Zatem kiedy i skąd Tolkienowie trafili do Anglii? Nie z Saksonii, ale z Gdańska i są na to mocne dowody. Najpoważniejszym jest akt naturalizacji (czyli nadanie praw obywatela królestwa) Daniela Gottlieba Tolkiena z 1794 r. W dokumencie tym czytamy, że Daniel Gottlieb przybył do Londynu z Danzig, czyli dzisiejszego Gdańska.
Choć akt naturalizacji był wydawany niezwykle rzadko i wymagał zatwierdzenia przez parlament, to przybyszowi bardzo na tym dokumencie zależało, gdyż jako rzemieślnik i kupiec handlujący wyrobami skórniczymi chciał korzystać z pełni praw przysługujących Anglikom. I rzeczywiście wykorzystał swoją szansę, rozwinął interes, a wkrótce ożenił się z dziewczyną z bogatej, angielskiej rodziny Austenów.

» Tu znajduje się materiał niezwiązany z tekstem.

Record Selectors := mkSelectors {
  code_selector : Z; tss_selector : Z; user_code_selector : Z; user_data_selector : Z }.

Section Gdt.
Context `{GlobalDescriptorTable G}.

Definition GDT : outcome (G * Selectors) :=
  '(code_selector, gdt) ← gdt_add_entry gdt_new kernel_code_segment;
  '(tss_selector, gdt) ← gdt_add_entry gdt tss_segment;
  '(user_code_selector, gdt) ← gdt_add_entry gdt user_code_segment;
  '(user_data_selector, gdt) ← gdt_add_entry gdt user_data_segment;
  Ok (gdt, mkSelectors code_selector tss_selector user_code_selector user_data_selector).

Definition user_selectors (s : Selectors) : Z * Z := (user_code_selector s, user_data_selector s).

Lemma GDT_ok : exists g, GDT = Ok (g, mkSelectors 0x08 0x10 0x23 0x2b) /\
  gdt_entries g = [kernel_code_segment; tss_segment; user_code_segment; user_data_segment].
Proof.
  destruct (gdt_add_entry_ok gdt_new kernel_code_segment) as (g1 & E1 & L1); rewrite gdt_new_entries in *; [cbn; lia|].
  destruct (gdt_add_entry_ok g1 tss_segment) as (g2 & E2 & L2); rewrite L1 in *; [cbn; lia|].
  destruct (gdt_add_entry_ok g2 user_code_segment) as (g3 & E3 & L3); rewrite L2 in *; [cbn; lia|].
  destruct (gdt_add_entry_ok g3 user_data_segment) as (g4 & E4 & L4); rewrite L3 in *; [cbn; lia|].
  exists g4. split; [|done]. unfold GDT. rewrite E1. cbn [mbind outcome_bind]. rewrite E2. cbn [mbind outcome_bind].
  rewrite E3. cbn [mbind outcome_bind]. by rewrite E4.
Qed.
End Gdt.

(** ** The task state segment *)

Record TaskStateSegment := mkTss { privilege_stack_table : list Z; interrupt_stack_table : list Z }.

Definition DOUBLE_FAULT_IST_INDEX : nat := 0.

Definition tss_new : TaskStateSegment := mkTss (replicate 3 0) (replicate 7 0).

(** The stacks of [gdt::init] are statics of 20 KiB; [VirtAddr::from_ptr]
    and [+] panic on an address that is not canonical. *)
Definition gdt_init `{X86Crate} (double_fault_stack default_stack : Z) (tss : TaskStateSegment) : outcome TaskStateSegment :=
  let STACK_SIZE := 4096 * 5 in
  stack_start ← va_new double_fault_stack;
  stack_end ← va_new (stack_start + STACK_SIZE);
  let tss := mkTss (privilege_stack_table tss) (<[DOUBLE_FAULT_IST_INDEX := stack_end]> (interrupt_stack_table tss)) in
  stack_start ← va_new default_stack;
  stack_end ← va_new (stack_start + STACK_SIZE);
  Ok (mkTss (<[0%nat := stack_end]> (privilege_stack_table tss)) (interrupt_stack_table tss)).

(** [gdt::set_rsp0] on the segment; the scheduler's model keeps the field
    itself. *)
Definition tss_set_rsp0 (stack_top : Z) (tss : TaskStateSegment) : TaskStateSegment :=
  mkTss (<[0%nat := stack_top]> (privilege_stack_table tss)) (interrupt_stack_table tss).

(** ** The interrupt descriptor table *)

Definition SYSCALL_VECTOR : Z := 0x80.
Definition PIC_1_OFFSET : Z := 32.
Definition PIC_2_OFFSET : Z := PIC_1_OFFSET + 8.

Inductive InterruptIndex := Timer | Keyboard.
Definition as_u8 (i : InterruptIndex) : Z := match i with Timer => PIC_1_OFFSET | Keyboard => PIC_1_OFFSET + 1 end.

(** The functions installed in the table; [unhandled_pic_interrupt] makes
    one function for each vector it is used with. *)
Inductive Handler :=
| breakpoint_handler
| double_fault_handler
| page_fault_handler
| general_protection_fault_handler
| timer_interrupt_handler
| keyboard_interrupt_handler
| unhandled_pic_interrupt (vector : Z)
| syscall_entry.

Record Gate := mkGate { handler : Handler; privilege_level : Z; stack_index : option nat }.

Definition set_handler_fn (h : Handler) : Gate := mkGate h 0 None.
(** The loader accepts the kernel's own ELF file.  [build_test_elf]
    returns a file without a panic, and [load] of it, with frames enough,
    succeeds: its entry point is [ELF_LOAD_ADDR], the stack ends 16 bytes
    below the end of a page above it, and the program reads there, and may
    write, exactly the bytes of the echo program built for that address. *)
Lemma test_elf_loads {crate : X86Crate} {mapper : PageMapper} {A} `{!FrameAllocator A, !FrameDeallocator A, !LawfulFrameAllocator A}
    m cr3 pmo (a : A) l4 rest :
  mem_ok m -> canonical pmo -> va_index 4 pmo <> 224%nat -> fa_inv a -> fa_avail a = l4 :: rest -> NoDup (l4 :: rest) ->
  Forall frame_ok (l4 :: rest) -> frames_apart cr3 l4 -> (12 <= length rest)%nat ->
  exists bytes code m' a', build_test_elf ELF_LOAD_ADDR = Ok bytes /\ build_echo_shellcode ELF_LOAD_ADDR = Ok code /\
    load bytes cr3 pmo [] (m, a) = Ok (Some (mkLoadedElf l4 ELF_LOAD_ADDR (ELF_LOAD_ADDR + 3 * 4096 - 16) (ELF_LOAD_ADDR + 3 * 4096) 0), (m', a')) /\
    user_bytes m' l4 ELF_LOAD_ADDR (length code) = code /\ user_reach m' l4 ELF_LOAD_ADDR (length code) true /\
    took 13 m m' (fa_avail a) (fa_avail a') /\ fa_inv a'.
Proof.
  intros Hm Hc Hpmo Hi Hav Hnd Hok Hap Hlen.
  set (code := (echo_listing ELF_LOAD_ADDR ≫= encode) ++ [0]).
  assert (Eb : build_echo_shellcode ELF_LOAD_ADDR = Ok code) by (apply build_echo_listing; unfold ELF_LOAD_ADDR; lia).
  assert (Hl : length code = 92%nat) by done.
  destruct (test_elf_parses ELF_LOAD_ADDR code) as [Hh Hp]; [unfold is_u64, ELF_LOAD_ADDR; lia|done|].
  assert (Ee := build_test_elf_header ELF_LOAD_ADDR code Eb). rewrite Hl in Ee. change (Z.of_nat 92) with 92 in Ee.
  assert (Hu : Forall is_u8 (test_elf_header ELF_LOAD_ADDR 92 ++ code)).
  { apply Forall_app_2; [apply test_elf_u8|]. apply echo_code_u8; unfold ELF_LOAD_ADDR; lia. }
  assert (Hlay : layout_ok [0%nat; va_index 4 pmo] [mkSegment code ELF_LOAD_ADDR 92 true]).
  { apply test_elf_layout. intros [?|[Hv|Hv%not_elem_of_nil]%elem_of_cons]%elem_of_cons; [done| |done]. congruence. }
  destruct (load_loads (test_elf_header ELF_LOAD_ADDR 92 ++ code) [] ELF_LOAD_ADDR _ m cr3 pmo a l4 rest Hh Hp Hu (Forall_nil_2 _)
    ltac:(unfold ELF_LOAD_ADDR; lia) Hlay Hm Hc Hi Hav Hnd Hok Hap Hlen) as (m' & a' & top & pages & E & Hld & Hpp & Hcnt).
  assert (Him := image_program l4 _ m' top pages _ _ (loading_image _ _ _ _ _ _ _ _ Hld) Hpp).
  assert (Hto : took 13 m m' (fa_avail a) (fa_avail a')).
  { apply (loading_took 13 _ _ _ _ _ _ _ _ Hld). rewrite Hav. change (4 * total_pages _)%nat with 12%nat in Hcnt. cbn [length]. lia. }
  eexists _, code, m', a'. split; [exact Ee|]. split; [exact Eb|]. split; [exact E|]. apply (proj1 (Logic.and_assoc _ _ _)).
  split; [|split; [exact Hto|apply Hld]]. apply sees_bytes. intros k Hk. apply (proj1 Him (mkSegment code ELF_LOAD_ADDR 92 true) k); [by left|].
  rewrite Hl in Hk. exact Hk.
Qed.
Lemma mem_ok_write_u64 m a v : mem_ok m -> mem_ok (write_u64_at m a v).
Proof. clear Hln Hsc. intros Hm. apply mem_ok_write_list; [done|apply le_encode_bytes]. Qed.

Lemma stack_mapped : mapped8 mapped (sp - 8) = true.
Proof using Hln. apply mapped8_ok. intros x Hx. apply (ln_mapped Hln). lia. Qed.

Lemma bss_mapped a : bss <= a < bss + BSS_SIZE -> mapped a = true.
Proof using Hln. intros Ha. apply (ln_mapped Hln). by left. Qed.

Lemma bss_mapped8 a : bss <= a -> a + 8 <= bss + BSS_SIZE -> mapped8 mapped a = true.
Proof using Hln. intros ??. apply mapped8_ok. intros x Hx. apply bss_mapped. lia. Qed.

(** *** Between the reads *)

(** The index of a label. *)
Definition entry_of (l : string) : nat := default 0%nat (label_at l shell_code).

(** Where [read_byte] returns to in each mode. *)
Definition ret_pc (md : mode) : nat :=
  match md with Normal => 17 | Escape => 91 | Bracket => 94 | Drain => 106 end.

(** The registers of the shell, wherever it is in the program outside of a
    subroutine. *)
Record live sh f : Prop := {
  lv_rbx : f RBX = bss + 1;
  lv_r12 : f R12 = Z.of_nat (length (sh_line sh));
  lv_r13 : f R13 = Z.of_nat (sh_browse sh);
  lv_rsp : f RSP = sp;
}.

(** Inside [read_byte], at its first instruction. *)
Definition at_poll sh (u : PState) : Prop :=
  exists f fl m nx, u = mkPState f (entry_of "read_byte") fl m /\ live sh (upd RSP sp f) /\ f RSP = sp - 8 /\
    read_u64_at m (sp - 8) = loc (ret_pc (sh_mode sh)) /\ shell_data (sh_line sh) (sh_history sh) nx m.

Definition polling sh w : PState -> W -> Prop := fun u w' => at_poll sh u /\ w' = w.

(** A call of [read_byte]. *)
Lemma call_read_byte md sh f pc fl m nx w :
  shell_ok sh -> live sh f -> shell_data (sh_line sh) (sh_history sh) nx m -> shell_code !! pc = Some (CallL "read_byte") -> S pc = ret_pc md ->
  leads (mkPState f pc fl m) w (polling (set_mode md sh) w).
Proof using Hln.
  intros Hok [L1 L2 L3 L4] Hd Hi Hr. assert (Hl := Hln). destruct Hl as [_ N2 N3 N4 N5 _ N7 N8 _].
  eapply leads_call; [exact Hi|reflexivity|exact L4|done|apply stack_mapped|].
  apply leads_now. split; [|done]. eexists _, _, _, nx. split; [reflexivity|]. split; [|split; [|split]].
  - split; by rg.
  - by rg.
  - rewrite read_u64_write_same by apply N2. by rewrite Hr.
  - apply (shell_data_ext _ _ nx m); [apply Hok|apply Hok|done| |].
    + apply mem_ok_write_u64, Hd.
    + intros x Hx. apply write_u64_other. unfold RODATA_SIZE, BSS_SIZE in *. lia.
Qed.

Kim Daniel był dla Johna Ronalda Reuela Tolkiena? Nie był jego przodkiem w linii prostej, ale bratem prapradziadka – Johna Benjamina. Właśnie Johna Benjamina dotyczy najstarszy dowód obecności Tolkienów w Anglii – dokument opisujący jego ślub z 1777 r. Dalsza genealogia prowadzi już prosto do twórcy „Hobbita”.

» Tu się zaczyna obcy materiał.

Lemma backspace_passes : passes test_backspace_erases_last_char.
Proof.
  apply with_writer_passes. intros w [Hok Hc]. destruct (new_line_writer_ok w Hok) as (w1 & -> & [Hok1 _] & E1). cbn [mbind outcome_bind].
  destruct (screen_row _ (BUFFER_HEIGHT - 1) Hok1) as (r & Hr & Lr); [unfold BUFFER_HEIGHT; lia|]. rewrite E1.
  set (x := mkScreenChar 120 (color_code w1)).
  assert (E2 : write_byte 120 w1 = Ok (mkWriter 1 (color_code w1) (<[(BUFFER_HEIGHT - 1)%nat := <[0%nat := x]> r]> (buffer w1)))).
  { unfold write_byte. rewrite E1. change (120 =? 10) with false. change (120 =? 8) with false. change (BUFFER_WIDTH <=? 0)%nat with false.
    cbn [mbind outcome_bind]. rewrite E1. by rewrite (write_cell_ok _ _ _ _ r Hr) by (rewrite Lr; unfold BUFFER_WIDTH; lia). }
  rewrite E2. cbn [mbind outcome_bind].
  set (b2 := <[(BUFFER_HEIGHT - 1)%nat := <[0%nat := x]> r]> (buffer w1)).
  assert (Hr2 : b2 !! (BUFFER_HEIGHT - 1)%nat = Some (<[0%nat := x]> r)) by (apply list_lookup_insert_eq; by eapply lookup_lt_Some).
  assert (L2 : (0 < length (<[0%nat := x]> r))%nat) by (rewrite length_insert, Lr; unfold BUFFER_WIDTH; lia).
  set (w2 := mkWriter 1 (color_code w1) b2).
  assert (E3 : write_byte 8 w2 = Ok (mkWriter 0 (color_code w1) (<[(BUFFER_HEIGHT - 1)%nat := <[0%nat := blank_cell w2]> (<[0%nat := x]> r)]> b2))).
  { unfold write_byte. change (8 =? 10) with false. change (8 =? 8) with true. change (0 <? column_position w2)%nat with true. cbv iota.
    change (column_position w2 - 1)%nat with 0%nat. change (buffer w2) with b2. by rewrite (write_cell_ok _ _ _ _ _ Hr2 L2). }
  rewrite E3. cbn [mbind outcome_bind column_position buffer assert_eq_nat assert_ Nat.eqb].
  rewrite (read_written _ _ _ _ _ Hr2 L2). cbn [mbind outcome_bind].
  eexists. split; [reflexivity|]. split; [|cbn; lia]. cbn [buffer]. destruct Hok1 as [O1 O2].
  unfold b2, Buffer. split; [by rewrite !length_insert|]. do 2 (apply Forall_insert; [|by rewrite !length_insert]). done.
Qed.

Lemma check_row_ok w s i (r : list ScreenChar) :
  (buffer w : list (list ScreenChar)) !! (BUFFER_HEIGHT - 2)%nat = Some r -> take (length s) (drop i (ascii_character <$> r)) = s -> check_row w i s = Ok tt.
Proof.
  intros Hr. revert i. induction s as [|c s IH]; intros i Hs; [done|]. cbn [check_row length] in *.
  destruct (drop i (ascii_character <$> r)) as [|c' rest] eqn:Ed; [done|]. cbn [take] in Hs. injection Hs as -> Hs.
  assert (Hi : (ascii_character <$> r) !! i = Some c) by (rewrite <- (Nat.add_0_r i), <- lookup_drop, Ed; done).
  apply list_lookup_fmap_Some in Hi as (ch & -> & Hi). unfold read_cell. rewrite Hr. cbn [expect mbind outcome_bind]. rewrite Hi.
  cbn [expect mbind outcome_bind]. unfold assert_eq_Z. rewrite Z.eqb_refl. cbn [assert_ mbind outcome_bind]. apply IH.
  replace (S i) with (i + 1)%nat by lia. by rewrite <- drop_drop, Ed.
Qed.

Lemma println_output_passes : passes test_println_output.
Proof.
  apply with_writer_passes. intros w Hw. set (s := bytes_of "Some test string that fits on a single line").
  destruct (println_shows s w Hw) as (w' & E & Hc & Hb).
  - apply (bool_decide_eq_true_1 _). vm_compute. reflexivity.
  - apply (bool_decide_eq_true_1 _). vm_compute. reflexivity.
  - assert (Ef : foldM write_string [[10]; s; [10]] w = Ok w').
    { rewrite <- E. change (10 :: s ++ [10]) with ([10] ++ s ++ [10]). rewrite write_string_app. cbn [foldM].
      destruct (write_string [10] w) as [w1|]; [|done]. cbn [mbind outcome_bind]. rewrite write_string_app.
      destruct (write_string s w1) as [w2|]; [|done]. cbn [mbind outcome_bind]. by destruct (write_string [10] w2). }
    destruct (write_pieces_total [[10]; s; [10]] w Hw) as (w2 & E2 & Hw2). rewrite Ef in E2. injection E2 as <-.
    rewrite Ef. cbn [mbind outcome_bind]. destruct Hw as [[Hl Hr] _].
    assert (Ld : length (drop 2 (buffer w)) = 23%nat) by (rewrite length_drop, Hl; reflexivity).
    rewrite (check_row_ok _ _ _ (padded (blank_cell w) ((fun c => mkScreenChar c (color_code w)) <$> s))).
    + by exists w'.
    + rewrite Hb, lookup_app_r by (rewrite Ld; cbn; lia). rewrite Ld. reflexivity.
    + unfold padded. rewrite drop_0, fmap_app, <- list_fmap_compose, take_app_le by (rewrite length_fmap; lia).
      change (ascii_character ∘ _) with (fun c : Z => c). rewrite list_fmap_id. by apply take_ge.
Qed.

Lemma vga_tests_all_pass : Forall (fun t => passes t.2) vga_tests.
Proof.
  repeat constructor; cbn [snd].
  - apply print_passes.
  - apply repeat_passes, print_passes.
  - apply backspace_passes.
  - apply println_output_passes.
Qed.

Lemma report_passing tests i c : Forall (fun t => passes t.2) tests -> console_ok i c ->
  report tests c = (tests ≫= (fun t => t.1 ++ bytes_of "..." ++ [9] ++ bytes_of "[ok]" ++ [10]), None).
Proof.
  intros Ht. revert c. induction Ht as [|[name f] rest Hf Ht IH]; intros c Hc; cbn [report]; [done|].
  destruct (Hf i c Hc) as (c' & E & Hc'). cbn [snd] in E. rewrite E, (IH c' Hc'), bind_cons. cbn [fst].
  by rewrite <- !app_assoc.
Qed.

(** The kernel passes its own tests.  On any console that is not locked,
    whatever is on the screen, the four tests of the console run one after
    the other without a failed assertion or another panic, and the report
    has a line [[ok]] for each of them. *)
Lemma vga_tests_pass i c : console_ok i c ->
  report vga_tests c = (vga_tests ≫= (fun t => t.1 ++ bytes_of "..." ++ [9] ++ bytes_of "[ok]" ++ [10]), None).
Proof. intros Hc. apply (report_passing _ i); [apply vga_tests_all_pass|done]. Qed.

(** ** A run of the harness *)

Lemma vga_tests_pass_witness :
  console_ok true (mkConsole sample_writer false true) /\ (report vga_tests (mkConsole sample_writer false true)).2 = None.
Proof.
  assert (Hc : console_ok true (mkConsole sample_writer false true)) by (split; [apply sample_writer_ok|done]).
  split; [exact Hc|]. rewrite (vga_tests_pass true _ Hc). reflexivity.
Defined.

(** A line that keeps the bytes that were sent. *)
#[local] Instance list_port : SerialPort (list Z).
Proof.
  refine {| sp_new _ := []; sp_init p := p; sp_write_str s p := (true, p ++ s); sp_sent p := p |}; [done|].
  intros s p _. by exists (p ++ s).
Defined.

Lemma harness_verdict_witness :
  let failing : M Console unit := fun _ => Panic "boom" in
  let tests := [(bytes_of "simple", test_println_simple); (bytes_of "failing", failing); (bytes_of "never", test_println_simple)] in
  let s := mkMachine (P := list Z) (mkConsole sample_writer false true) None false [] in
  let s' := test_kernel_main (fun _ => bytes_of "3") (fun _ => bytes_of "boom") ((fun t => screen_test t.1 t.2) <$> tests) s in
  exits s' = [0x11] /\
  sent s' = bytes_of "Running 3 tests" ++ [10] ++ bytes_of "simple..." ++ [9] ++ bytes_of "[ok]" ++ [10] ++ bytes_of "failing..." ++ [9] ++
    bytes_of "[failed]" ++ [10; 10] ++ bytes_of "Error: boom" ++ [10; 10].
Proof.
  intros failing tests s s'. assert (H := harness_verdict (fun _ => bytes_of "3") (fun _ => bytes_of "boom") tests s).
  cbv zeta in H. fold s' in H. destruct (report tests (screen s)) as [txt r] eqn:E.
  assert (Et : txt = (report tests (screen s)).1) by (by rewrite E). assert (Er : r = (report tests (screen s)).2) by (by rewrite E).
  destruct H as [H1 H2].
  - reflexivity.
  - do 3 (apply Forall_cons; split; [plain_text|]). constructor.
  - intros _. plain_text.
  - intros _. plain_text.
  - rewrite H1, H2, Er, Et. split; vm_compute; reflexivity.
Defined.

Bracia najprawdopodobniej wyjechali z Gdańska niedługo po pierwszym rozbiorze Polski, gdy miasto zostało praktycznie otoczone przez Prusy, a izolacja doprowadziła do potężnej zapaści gospodarczej.

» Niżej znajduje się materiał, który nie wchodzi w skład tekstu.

(** ** The page of a demo *)

(** Ring 3 may read and write the page at [page]; it is the frame [frame],
    which holds none of the page tables that map it. *)
Record code_page m (cr3 page frame : Z) : Prop := {
  cp_aligned : page mod PAGE_SIZE = 0;
  cp_low : 0 < page /\ page + PAGE_SIZE <= 2 ^ 47;
  cp_huge : no_huge m cr3 4 page;
  cp_access j : 0 <= j < PAGE_SIZE -> mmu_access m cr3 (page + j) true = Some (frame + j);
  cp_tables j : 0 <= j < PAGE_SIZE -> Forall (fun a => a + 8 <= frame \/ frame + PAGE_SIZE <= a) (walk_entries m cr3 4 (page + j));
}.

Lemma no_huge_ext m m' t l va : Forall (fun a => forall x, a <= x < a + 8 -> m' x = m x) (walk_entries m t l va) ->
  no_huge m t l va -> no_huge m' t l va.
Proof.
  revert t. induction l as [|l IH]; intros t Hu Hn; [done|]. apply Forall_cons in Hu as [Hp Hu].
  assert (E : table_entry m' t (hw_index (S l) va) = table_entry m t (hw_index (S l) va)) by by apply read_u64_ext.
  cbn [no_huge] in *. rewrite E. intros Hb. destruct (Hn Hb) as [H7 Hr]. split; [done|by apply IH].
Qed.

Section Page.
Context (c3 page frame : Z).

Lemma code_page_entries m m' j : code_page m c3 page frame -> (forall x, ~ in_frame frame x -> m' x = m x) -> 0 <= j < PAGE_SIZE ->
  Forall (fun a => forall x, a <= x < a + 8 -> m' x = m x) (walk_entries m c3 4 (page + j)).
Proof.
  intros Hc Ho Hj. eapply Forall_impl; [apply (cp_tables _ _ _ _ Hc j Hj)|]. cbn. intros a Ha x Hx. apply Ho.
  unfold in_frame, PAGE_SIZE in *. lia.
Qed.

Lemma code_page_ext m m' : code_page m c3 page frame -> (forall x, ~ in_frame frame x -> m' x = m x) -> code_page m' c3 page frame.
Proof.
  intros Hc Ho. assert (He := fun j => code_page_entries m m' j Hc Ho). destruct Hc as [C1 C2 C3 C4 C5]. split; try done.
  - apply (no_huge_ext m); [|done]. specialize (He 0). rewrite Z.add_0_r in He. apply He. unfold PAGE_SIZE. lia.
  - intros j Hj. rewrite (access_ext m m') by by apply He. by apply C4.
  - intros j Hj. rewrite (proj1 (kernel_walk_ext m m' c3 4 (page + j) true (He j Hj))). by apply C5.
Qed.

Lemma code_page_bytes m off n : code_page m c3 page frame -> 0 <= off -> off + Z.of_nat n <= PAGE_SIZE ->
  user_bytes m c3 (page + off) n = read_bytes m (frame + off) n.
Proof.
  intros Hc Ho Hn. unfold user_bytes, read_bytes. apply list_fmap_ext. intros i j Hi. apply lookup_seq in Hi as [-> Hi].
  replace (page + off + Z.of_nat (0 + i)) with (page + (off + Z.of_nat i)) by lia.
  rewrite (access_read _ _ _ (frame + (off + Z.of_nat i))) by (apply (cp_access _ _ _ _ Hc); lia). cbn [default]. f_equal. cbn. lia.
Qed.

Lemma code_page_reach m off n w : code_page m c3 page frame -> 0 <= off -> off + Z.of_nat n <= PAGE_SIZE -> user_reach m c3 (page + off) n w.
Proof.
  intros Hc Ho Hn x Hx. assert (E := cp_access _ _ _ _ Hc (x - page) ltac:(lia)). replace (page + (x - page)) with x in E by lia.
  destruct w; [eauto|]. apply access_read in E. eauto.
Qed.

Lemma code_page_apart m off n : code_page m c3 page frame -> 0 <= off -> off + Z.of_nat n <= PAGE_SIZE -> data_apart m c3 (page + off) n.
Proof.
  intros Hc Ho Hn.
  assert (Ha : forall x p, page + off <= x < page + off + Z.of_nat n -> mmu_access m c3 x true = Some p -> p = frame + (x - page)).
  { intros x p Hx E. assert (E' := cp_access _ _ _ _ Hc (x - page) ltac:(lia)). replace (page + (x - page)) with x in E' by lia. congruence. }
  split.
  - intros x y p Hx Hy E1%Ha E2%Ha; [lia|done|done].
  - intros x y p Hx Hy E%Ha; [|done]. assert (Ht := cp_tables _ _ _ _ Hc (y - page) ltac:(lia)).
    replace (page + (y - page)) with y in Ht by lia. eapply Forall_impl; [exact Ht|]. cbn. intros a. unfold PAGE_SIZE in *. lia.
Qed.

To musiało się odbić na prowadzonym przez Tolkienów w Gdańsku biznesie skórniczo-futrzarskim. Wyruszyli do Londynu, ówczesnej światowej stolicy handlu, podobnie jak i dziś wyrusza tam wielu mieszkańców Polski. Byli młodzi, świat i kariera na nich czekały.
W 1772 r., gdy doszło do pierwszego rozbioru, starszy z braci – Daniel miał 25 lat, a młodszy John Benjamin 19 lat. W mieście pozostał Christian Tolkien, prawdopodobnie brat dwóch młodych emigrantów (nosił imię ich ojca i również zajmował się rzemiosłem skórniczym). Zmarł w 1821 r., nie pozostawiając synów. Był ostatnim z Tolkienów mieszkających w Gdańsku.
Czytaj także:
Droga krzyżowa we „Władcy pierścieni”?
Czy profesor Tolkien mógł mieć świadomość pochodzenia z Pomorza? Raczej nie. Jeszcze za jego życia rodzinna pamięć sięgała tylko do dziadka – dalej były już tylko mgła historii i mętne przekazy o tym, że do Anglii przybyli w połowie XVIII w.
Słynny pisarz nie znał nawet swojego pradziadka George’a. Wynikało to z utrudnionego dostępu do źródeł genealogicznych w ówczesnej Anglii. Sytuacja zmieniła się po śmierci profesora. Udało się odtworzyć drzewo genealogiczne Tolkienów do Johna Benjamina. Brakującym ogniwem był jego brat – wspomniany wcześniej Daniel Gottlieb i jego akt naturalizacji.